Insights

What Makes Champions Bounce Back?

55 wins, 5 losses. Last Sunday, Kento Momota made history again, becoming the first Japanese men’s singles player to win the All England title. You don’t need to understand badminton as a sport to see the talent, grace and almost Zen-like approach that this 24-year-old champion has. Do you just think why haven’t you heard as much of him as you have heard about Srikanth, Axelsen or Son Wan Ho?

Momota had a great start to his badminton career, reaching the world number two ranking by the time he was just out of his teens. And just when he looked all set to become a legend, a judgement of error firmly put the brakes on. In 2016, he was banned by the Japanese Badminton National Federation for illegal gambling in a casino, a breach of the Japanese Federation code. His former coach went on to say that although Kento had a natural abundance of skill, the key ingredient he lacked towards world domination was, no surprises here, discipline.

As a result of the ban, Kento was stripped of all his rankings and points. His comeback trail has been a story of endless physical rigour playing to empty halls, understanding humility playing much junior ranked players, and an appreciation of his craft away from all the spotlight. Almost as if in penance.  Today, the experts who wrote him off in 2016, him say he’s never looked more intimidating.

So, what makes champions, who make human mistakes and are punished for it, get back up and start anew? In the case of Momota, we are sure a never-say-die attitude coupled with genuine contrition were the drivers. We also believe, Momota loved the game too much.

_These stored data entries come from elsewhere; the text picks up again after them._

(** Enter ends a game lost only on the last row. *)
Lemma on_enter_lost_row app app' :
  app_inv app -> on_enter app = Ok app' -> status app' = Lost -> status app = Lost \/ row_of app' = 5%N.
Proof.
  intros (_ & Hr & _) He Hl. unfold on_enter in He. rbind_inv He; invc He; cbn in *; try discriminate; try (by left).
  right. repeat match goal with Hb : (_ <=? _)%N = true |- _ => apply N.leb_le in Hb end.
  unfold row_of in *. cbn. lia.
Qed.

(** A lost game is on its last row. *)
Lemma reachable_lost_row app g : reachable words_txt app g -> status app = Lost -> row_of app = 5%N.
Proof.
  intros Hr. induction Hr as [g0 app g E | app g k app' g' Hr IH E]; intros Hl.
  - destruct (app_default_ok words_txt g0) as (w & g'' & E' & _). rewrite E' in E. by invc E.
  - unfold handle_key in E. destruct (status app) eqn:Hs; destruct k; cbn [rbind] in E; try discriminate;
      try (invc E; first [congruence | by apply IH]);
      try (destruct (app_default_ok words_txt g) as (w & g'' & E' & _); rewrite E' in E; by invc E);
      match type of E with context [rbind ?m _] => destruct m eqn:Ek; cbn [rbind] in E; invc E end;
      first [ apply on_backspace_row in Ek as [_ ?]; congruence
            | apply on_char_row in Ek as [_ ?]; congruence
            | destruct (on_enter_lost_row app _ (reachable_app_inv _ _ _ Hr) Ek Hl); congruence ].
Qed.

(** The events lead from a reachable state to reachable states. *)
Lemma run_events_reachable app g evs app' g' :
  reachable words_txt app g -> run_events words_txt app g evs = Ok (Waiting app' g') ->
  reachable words_txt app' g'.
Proof.
  revert app g. induction evs as [|[k|] evs IH]; intros app g Hr Hrun; cbn [run_events] in Hrun.
  - by invc Hrun.
  - destruct (handle_key words_txt app g k) as [[|a g1]|] eqn:Hk; cbn [rbind] in Hrun; try done.
    eapply IH; [eapply reachable_key; eauto | exact Hrun].
  - by eapply IH.
Qed.

(** C2: In every state the loop can reach, the grid keeps its 6 x 5 shape,
    the cursor stays within [row <= 5] and [col <= 5], and cells get a
    colour only when their row is submitted: the rows before the cursor's
    row are coloured in every cell, the others in none (the winning row and
    the last row of a lost game stay uncoloured). *)
Theorem reachable_inv app g : reachable words_txt app g -> app_inv app /\ statuses_inv app.
Proof. intros Hr. split; [by eapply reachable_app_inv | by eapply reachable_statuses]. Qed.
End Colours.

In the corporate world, Uber’s Travis Kalanick seems to be emerging as the big comeback story of the year. After his highly publicised exit from Uber (for reasons he seems to have paid for), Kalanick seems to be bouncing back with his real-estate company, City Storage Systems (CSS), the latest “Next Big Thing’ ’in the world of city space optimization ventures. What do they do? Simple, lease out distressed real estate assets, convert them into delivery only kitchens (or cloud kitchens, if you will), and tap the existing food delivery ecosystem. Closer home, Binny Bansal aims to come back, with his latest venture xto10x, whose vision is to give back to the same ecosystem, which gave him and Sachin the opportunity to create the most influential start-up story of our country. The reason? We believe they love the game too much.

The learning we take from such stories is that: it is the pursuit of our passion that has to be the end goal along with respect for the hard work and commitment it takes. Succeed or fail, lets acknowledge that the game is bigger than us.